New herbal tea dehydrator dries leaves at the right temperature

By Zac B. Sarian

A programmable dehydrator machine for making herbal tea has been developed by researchers from the Iloilo Science and Technology University which dries the raw materials at the right temperature. As such, the leaves being dried are dehydrated according to their heating requirements, ensuring that the phytochemicals found in the leaves are intact.

Phytochemicals are compounds produced by plants that they use to protect themselves from stresses like diseases, insects, and predators. They are also believed to fight cancer cells. If the leaves are dried under very high temperature, the phytochemicals could be damaged.

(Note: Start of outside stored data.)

(** * RamzLib: the Observable engine, its combinators and the pull adapter

    A shallow embedding of [src/reactive/observable.ts] (class [Observable],
    class [Subscription]) and [src/reactive/iterator.ts]
    (class [ObservableAsyncIterator]), and of the predicate combinators
    ([every], [some], [oneOf], ...) and the helpers on [Maybe] values, which
    are pure functions.

    The program is written with closures over mutable objects.  The embedding
    keeps that shape:

    - the objects live in a [World]: the [_callbacks] field of every
      Observable, the array objects those fields refer to, the promises with
      their reactions, the microtask queue, the timers, captured mutable
      variables, the iterators and the DOM elements;
    - every closure the source creates is a constructor of [Fn] that records
      what the closure captured; [call] runs the body of a closure;
    - [call] is recursive through the heap (a listener may run the [trigger]
      of another Observable), so it is defined by recursion on a bound on the
      depth of nested calls. *)

From Stdlib Require Import ZArith String List Lia.
From stdpp Require Import base option list.
Import ListNotations.

(** ** Values *)

(** The values that travel through a stream ([T], [any]). *)
Inductive Value : Type :=
| VUndefined
| VBool (b : bool)
| VNum (n : Z)
| VStr (s : string)
| VError (message : string)     (* new Error(message) *)
| VFunction (name : string)     (* a function object looked at as a value *)
| VIterDone.                     (* AsyncIteratorDone.Instance *)

(** JavaScript's ToBoolean, as used by [if (x)] and [x && y]. *)
Definition truthy (v : Value) : bool :=
  match v with
  | VUndefined => false
  | VBool b => b
  | VNum n => negb (n =? 0)%Z
  | VStr s => negb (s =? "")%string
  | VError _ | VFunction _ | VIterDone => true
  end.

(** [export const ERROR_TIMEOUT = new Error("Observable timed out.")] *)
Definition ERROR_TIMEOUT : Value := VError "Observable timed out.".

(** The error of reading [this] before [super(...)] has returned, or a
    [const] before its initialiser has finished (the build targets ES6).
    Only its kind is recorded; the message is the engine's. *)
Definition ReferenceError : Value := VError "ReferenceError".

(** ** Closures *)

(** One constructor per function value of the source; the arguments are the
    captured variables.  Observables, promises, iterators, elements and
    captured mutable variables are referred to by their index in the
    [World]. *)
Inductive Fn : Type :=
(* Observable.constructor *)
| FTrigger (this : nat)
| FDone (this : nat)
| FFail (this : nat)
(* the two functions handed to a Promise executor *)
| FResolve (promise : nat)
| FReject (promise : nat)
(* a listener supplied by a consumer: it raises [e] when [throws obj = Some e]
   and otherwise records that consumer [consumer] has observed [obj] *)
| FUser (consumer : nat) (throws : Value -> option Value)
(* an action supplied to [then]: it records, for consumer [consumer], that
   it ran, and returns [result] *)
| FAction (consumer : nat) (result : Value)
(* map: obj => trigger(mapper(obj)) *)
| FMapListener (mapper : Value -> Value) (trigger : Fn)
(* filter: obj => { if (predicate(obj)) trigger(obj); } *)
| FFilterListener (predicate : Value -> bool) (trigger : Fn)
(* reduce: obj => { initialValue = reducer(initialValue, obj);
                    trigger(initialValue); } *)
| FReduceListener (initialValue : nat) (reducer : Value -> Value -> Value)
                  (trigger : Fn)
(* then: () => { } and () => resolve(action()) *)
| FNoop
| FThenResolve (resolve : Fn) (action : Fn)
(* subscribe: unsubscribeDone, unsubscribeFail, preTrigger *)
| FUnsubscribeDone (this index : nat) (done : Fn)
| FUnsubscribeFail (this index : nat) (fail : Fn)
| FPreTrigger (trigger : Fn) (listener : nat)
(* withTimeout: () => { fail(ERROR_TIMEOUT); } *)
| FTimeoutFire (fail : Fn)
(* firstN: (obj) => { if (n-- === 0) { unsubscribe(); } } *)
| FFirstNListener (n : nat) (unsubscribe : Fn)
(* ObservableAsyncIterator.constructor: the listener and the two handlers *)
| FIterValue (this : nat)
| FIterDone (this : nat)
| FIterFail (this : nat)
(* Subscription.fromListener: cb => trigger(cb) and
   () => element.removeEventListener(event, trigger) *)
| FEventWrapper (trigger : Fn)
| FRemoveListener (element : nat) (event : string) (listener : Fn).

(** Identity of function objects, as [removeEventListener] compares them.
    The closures that carry a function of the consumer are never handed to an
    element; they are told apart by the consumer number only. *)
Fixpoint sameFunction (f g : Fn) : bool :=
  match f, g with
  | FTrigger a, FTrigger b | FDone a, FDone b | FFail a, FFail b
  | FResolve a, FResolve b | FReject a, FReject b
  | FIterValue a, FIterValue b | FIterDone a, FIterDone b
  | FIterFail a, FIterFail b => Nat.eqb a b
  | FUser a _, FUser b _ | FAction a _, FAction b _ => Nat.eqb a b
  | FNoop, FNoop => true
  | FThenResolve r a, FThenResolve r' a' =>
      sameFunction r r' && sameFunction a a'
  | FUnsubscribeDone s i d, FUnsubscribeDone s' i' d'
  | FUnsubscribeFail s i d, FUnsubscribeFail s' i' d' =>
      Nat.eqb s s' && Nat.eqb i i' && sameFunction d d'
  | FPreTrigger t l, FPreTrigger t' l' => sameFunction t t' && Nat.eqb l l'
  | FTimeoutFire a, FTimeoutFire b | FEventWrapper a, FEventWrapper b =>
      sameFunction a b
  | FFirstNListener n u, FFirstNListener n' u' =>
      Nat.eqb n n' && sameFunction u u'
  | FRemoveListener e ev l, FRemoveListener e' ev' l' =>
      Nat.eqb e e' && (ev =? ev')%string && sameFunction l l'
  | _, _ => false
  end.

(** ** The world *)

(** [type CallbackItem<T> = { listener, resolve, reject }] *)
Record CallbackItem : Type :=
  { listener : Fn; resolve : Fn; reject : Fn }.

(** A reaction registered by [promise.then(f)] ([onRejected] absent) or by
    [promise.catch(g)] ([onFulfilled] absent); [derivedPromise] is the promise
    these calls return. *)
Record Reaction : Type :=
  { onFulfilled : option Fn; onRejected : option Fn; derivedPromise : nat }.

Inductive PromiseState : Type :=
| Pending (reactions : list Reaction)
| Fulfilled (value : Value)
| Rejected (reason : Value).

(** A promise reaction job waiting in the microtask queue. *)
Record Job : Type :=
  { jobReaction : Reaction; jobRejected : bool; jobValue : Value }.

(** The fields of an [ObservableAsyncIterator]; [done] holds the promise, if
    any. *)
Record IteratorState : Type :=
  { demanded : list (Fn * Fn); queued : list Value; done : option nat }.
(** * mcp-openai: the rate-limited, retrying OpenAI client

    A shallow embedding of [src/client.ts] (class [OpenAIClient]) and of the
    credential check of [src/index.ts] ([createServer]), followed by the
    properties of the dispatcher that the specification states.

    Conventions of the embedding.
    - JavaScript numbers that the code computes with (timestamps, delays,
      the parsed [retry-after] value) are integers and are modelled in [Z];
      [NaN], the one non-integer that [parseInt] can return, is explicit.
      Numbers that the code only forwards (temperature, speed, ...) are
      IEEE-754 doubles, Rocq's primitive [float].
    - A [Record<string, unknown>] request body is a [gmap string JsValue];
      an optional argument ([x?: T]) is an [option], [None] being
      [undefined].
    - [async] code is a program over the effects the class performs
      ([Date.now], [setTimeout], the [lastRequestTime] field, one axios
      call); programs are run against a virtual clock, either one call at a
      time ([run]) or interleaved at their [await] points by an event loop
      ([event_loop]). *)

From Stdlib Require Import ZArith NArith Lia Bool List Ascii String.
From Stdlib Require Import Strings.Byte Floats.PrimFloat.
From stdpp Require Import base option list strings gmap.

#[local] Set Warnings "-register-all,-inexact-float,-clear-no-such-hyp".
#[local] Open Scope Z_scope.

(* ===================================================================== *)
(** ** JavaScript values *)
(* ===================================================================== *)

(** JSON-like values carried by request bodies and responses ([unknown] in
    the TypeScript source).  Objects keep their fields in insertion order. *)
Inductive JsValue : Type :=
| JNull
| JBool (b : bool)
| JNum (x : float)
| JStr (s : string)
| JArr (items : list JsValue)
| JObj (fields : list (string * JsValue)).

(** The result of [parseInt]: an integer or [NaN]. *)
Inductive JsNumber : Type :=
| NaN
| Int (z : Z).

(** [x || d] on numbers: [NaN], [+0] and [-0] are falsy. *)
Definition number_or (x : JsNumber) (d : Z) : Z :=
  match x with
  | NaN => d
  | Int z => if z =? 0 then d else z
  end.

(** [x || d] on an optional string: [undefined] and the empty string are
    falsy. *)
Definition string_or (x : option string) (d : string) : string :=
  match x with
  | Some (String c s) => String c s
  | Some EmptyString | None => d
  end.

(** [!x] on an optional string. *)
Definition falsy (x : option string) : bool :=
  match x with
  | Some (String _ _) => false
  | Some EmptyString | None => true
  end.

(* ===================================================================== *)
(** ** [parseInt(s, 10)] *)
(* ===================================================================== *)

Module ParseInt.

(** [StrWhiteSpaceChar] restricted to the Latin-1 code units an HTTP
    header value can hold: TAB, LF, VT, FF, CR, SP and NBSP. *)
Definition is_white_space (c : ascii) : bool :=
  let n := N_of_ascii c in
  ((9 <=? n) && (n <=? 13) || (n =? 32) || (n =? 160))%N.

Definition digit_value (c : ascii) : option Z :=
  let n := Z.of_N (N_of_ascii c) in
  if (48 <=? n) && (n <=? 57) then Some (n - 48) else None.

Fixpoint trim_start (s : string) : string :=
  match s with
  | String c rest => if is_white_space c then trim_start rest else s
  | EmptyString => s
  end.

(** The longest prefix of radix-10 digits, most significant first. *)
Fixpoint leading_digits (s : string) : list Z :=
  match s with
  | String c rest =>
      match digit_value c with
      | Some d => d :: leading_digits rest
      | None => []
      end
  | EmptyString => []
  end.

Definition digits_value (ds : list Z) : Z :=
  fold_left (fun acc d => 10 * acc + d) ds 0.

(** ECMAScript [parseInt(string, 10)].  The argument is first converted
    with [ToString], so [undefined] is read as the text "undefined".  The
    value is exact here; JavaScript rounds integers above 2^53 to the
    nearest double, a difference no timer shows, since every delay above
    2^31-1 ms is run as 1 ms. *)
Definition parseInt (input : option string) : JsNumber :=
  let inputString := default "undefined"%string input in
  let trimmed := trim_start inputString in
  let '(sign, unsigned) :=
    match trimmed with
    | String "-"%char rest => (-1, rest)
    | String "+"%char rest => (1, rest)
    | _ => (1, trimmed)
    end in
  match leading_digits unsigned with
  | [] => NaN
  | ds => Int (sign * digits_value ds)
  end.

End ParseInt.

(* ===================================================================== *)
(** ** Base64, as [Buffer.prototype.toString("base64")] writes it *)
(* ===================================================================== *)

Module Base64.

#[local] Open Scope N_scope.

Definition alphabet : string :=
  "ABCDEFGHIJKLMNOPQRSTUVWXYZabcdefghijklmnopqrstuvwxyz0123456789+/".

Definition pad : ascii := "="%char.

Definition sextet_char (n : N) : ascii :=
  default pad (String.get (N.to_nat n) alphabet).

Fixpoint index_of (c : ascii) (s : string) : option N :=
  match s with
  | String d rest =>
      if Ascii.eqb c d then Some 0 else N.succ <$> index_of c rest
  | EmptyString => None
  end.

Definition char_sextet (c : ascii) : option N := index_of c alphabet.

(** Three bytes give four characters; one or two trailing bytes give two
    or three characters followed by padding. *)
Fixpoint encode (bytes : list byte) : string :=
  match bytes with
  | [] => EmptyString
  | [a] =>
      let n := Byte.to_N a * 16 in
      String (sextet_char (n / 64)) (String (sextet_char (n mod 64))
        (String pad (String pad EmptyString)))
  | [a; b] =>
      let n := (Byte.to_N a * 256 + Byte.to_N b) * 4 in
      String (sextet_char (n / 4096)) (String (sextet_char (n / 64 mod 64))
        (String (sextet_char (n mod 64)) (String pad EmptyString)))
  | a :: b :: c :: rest =>
      let n := Byte.to_N a * 65536 + Byte.to_N b * 256 + Byte.to_N c in
      String (sextet_char (n / 262144))
        (String (sextet_char (n / 4096 mod 64))
          (String (sextet_char (n / 64 mod 64))
            (String (sextet_char (n mod 64)) (encode rest))))
  end.

(** The bytes of one group of four characters. *)
Definition decode_group (c1 c2 c3 c4 : ascii) : option (list byte) :=
  s1 ← char_sextet c1;
  s2 ← char_sextet c2;
  if Ascii.eqb c3 pad && Ascii.eqb c4 pad then
    a ← Byte.of_N ((s1 * 64 + s2) / 16);
    Some [a]
  else
    s3 ← char_sextet c3;
    if Ascii.eqb c4 pad then
      let n := ((s1 * 64 + s2) * 64 + s3) / 4 in
      a ← Byte.of_N (n / 256);
      b ← Byte.of_N (n mod 256);
      Some [a; b]
    else
      s4 ← char_sextet c4;
      let n := ((s1 * 64 + s2) * 64 + s3) * 64 + s4 in
      a ← Byte.of_N (n / 65536);
      b ← Byte.of_N (n / 256 mod 256);
      c ← Byte.of_N (n mod 256);
      Some [a; b; c].

(** RFC 4648 decoding: groups of four characters, padding only in the
    last group. *)
Fixpoint decode (s : string) : option (list byte) :=
  match s with
  | EmptyString => Some []
  | String c1 (String c2 (String c3 (String c4 rest))) =>
      group ← decode_group c1 c2 c3 c4;
      match rest with
      | EmptyString => Some group
      | _ =>
          if Nat.eqb (List.length group) 3
          then tail ← decode rest; Some (group ++ tail)
          else None
      end
  | _ => None
  end.

End Base64.

(* ===================================================================== *)
(** ** HTTP through axios *)
(* ===================================================================== *)

Inductive Method : Type := GET | POST.

(** The [responseType] of an axios request configuration. *)
Inductive ResponseType : Type := RtJson | RtArrayBuffer.

(** What can be handed to axios as request data. *)
Inductive RequestData : Type :=
| NoData
| JsonObject (body : gmap string JsValue)
| FormData (parts : list (string * list byte)).

Record HttpRequest : Type := mkRequest {
  req_method : Method;
  req_baseURL : string;
  req_url : string;
  req_headers : gmap string string;
  req_data : RequestData;
  req_responseType : ResponseType
}.

Inductive ResponseData : Type :=
| JsonData (value : JsValue)
| BinaryData (bytes : list byte).

Record Response : Type := mkResponse {
  status : Z;
  headers : gmap string string;
  data : ResponseData
}.

(** Thrown values: an [AxiosError] (with the response when the server
    answered, without it on a network failure) or any other [Error]. *)
Inductive JsError : Type :=
| AxiosError (response : option Response)
| Error (message : string).

(** How a promise settles. *)
Inductive Outcome (A : Type) : Type :=
| Fulfilled (value : A)
| Rejected (error : JsError).
Arguments Fulfilled {A} value.
Arguments Rejected {A} error.

Definition isAxiosError (error : JsError) : bool :=
  match error with
  | AxiosError _ => true
  | Error _ => false
  end.

(** [error.response?.status] *)
Definition response_status (error : JsError) : option Z :=
  match error with
  | AxiosError (Some response) => Some (status response)
  | _ => None
  end.

(** [error.response.headers[name]] *)
Definition response_header (error : JsError) (name : string) : option string :=
  match error with
  | AxiosError (Some response) => headers response !! name
  | _ => None
  end.

(** The remote side: what it answers to the [n]-th request it receives
    ([None]: no answer, a network failure) and after how many milliseconds. *)
Record Reply : Type := mkReply {
  latency : N;
  answer : option Response
}.

Definition Server : Type := nat -> HttpRequest -> Reply.

(** axios' default [validateStatus]: 2xx fulfils, anything else rejects
    with an [AxiosError] carrying the response. *)
Definition settle (r : Reply) : Outcome Response :=
  match answer r with
  | Some response =>
      if (200 <=? status response) && (status response <? 300)
      then Fulfilled response
      else Rejected (AxiosError (Some response))
  | None => Rejected (AxiosError None)
  end.
(** * ucasm: the two-pass assembler for uCPU (assembler/ucasm.c)

    A shallow embedding of [ucasm.c] and the properties of its two-pass
    assembly engine.

    Conventions of the embedding.
    - [unsigned] values are integers in [Z]; [INVALID] is [(unsigned)-1].
      The program counter [pc] is an [unsigned char]: every assignment to
      it is reduced modulo 256.
    - The counters are C [int]s: integers in [Z], which a source of fewer
      than 2^31 lines cannot overflow. [unsigned long] has 64 bits.
    - C strings are [string]s without the terminating NUL.
    - [label] and [rom] are C arrays: lists read with [!!] and written
      with [<[_:=_]>]; an access outside the array has no defined
      behaviour in C and is the outcome [None] of the embedding.
    - [rom] is a local array of [main] that the program never
      initialises: its first contents are whatever the stack holds, a
      parameter [stack] of [main].
    - The text of the listing file (the column layout of [putatpos]) is
      left out; the diagnostics written to it are counted by the three
      counters of the program. *)

From Stdlib Require Import ZArith Ascii String Lia.
From stdpp Require Import base tactics option list strings.

Local Open Scope Z_scope.

(** ** The C library as the assembler uses it *)

Definition char_code (c : ascii) : Z := Z.of_N (N_of_ascii c).

(** [isspace] in the C locale: space and the controls 9 to 13. *)
Definition isspace (c : ascii) : bool :=
  (char_code c =? 32) || ((9 <=? char_code c) && (char_code c <=? 13)).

The first unit is newly installed at the Ephrathah Farm, a leisure farm in Badiangan, Iloilo, which is used in drying leaves of malunggay, guyabano, and guava for making herbal tea. The leaves are dried at the optimum temperature of 45 degrees Celsius. Higher than that, the phytochemicals could be destroyed.

The new dehydrator is a hybrid machine. During the daytime, the heat is supplied by a metal heat catcher together with a solar panel. If drying is necessary at nighttime, conventional electricity can supply the power.

The ISAT U researchers that developed the new dehydrator machine is headed by Dr. Renerio Mucas, faculty researcher. The other members are Hilario Taberna Jr., senior faculty researcher, and Dr. Nemia H. Mabaquiao, an electrical engineer who is also the university’s director for National and International Affairs. She quips that she is the muse of the research team. The research was started in October 2017 with P4-million in funding from the Philippine Council for Agriculture, Aquatic and Natural Resources Research and Development (PCAARRD) of the Department of Science and Technology.

Ed Roderick Cañuto, Ephrathah vice president for production, said that with the new electronically-controlled dehydrator, they will be able to produce bigger volumes of herbal tea that is dried under the right temperature. Previously, Ephrathah could only dry very limited amounts because they were using a small dryer with just three trays, and the temperature was not controlled. The new dryer has 12 layers of food grade stainless steel trays capable of drying the leaves in eight hours.

Cañuto explained that the researchers did not only study how to program the supply of the right heat to the raw materials being dried. They also researched on the right maturity of the leaves at harvest, best time to harvest, and other concerns. They found that the leaves that are mature green, neither too young nor too old, are the best. The unit is equipped with a phytochemicals analyzer and a color meter (for the leaves).

Why is Ephrathah producing herbal tea out of the leaves of malunggay, guyabano, and guava? Well, Cañuto explained that malunggay is full of valuable nutrients. On the other hand, guyabano is claimed to have anti-cancer properties, whereas guava is claimed as antiseptic. He added they will also use the dehydrator to dry Roselle to produce other high-value products.

Next research

Cañuto revealed that PCAARRD will next fund a greenhouse research project aimed at automating the hydroponics system of growing vegetables and herbs. One of the new strategies of PCAARRD, according to Cañuto, is to fund a research project with an identified beneficiary that will initially adopt the technology that is developed.

Hydroponics is one more technique adopted by Ephrathah Farm last year that has been proven very profitable. The present system, however, could be greatly improved if the control of pH and EC (electro conductivity) is automated.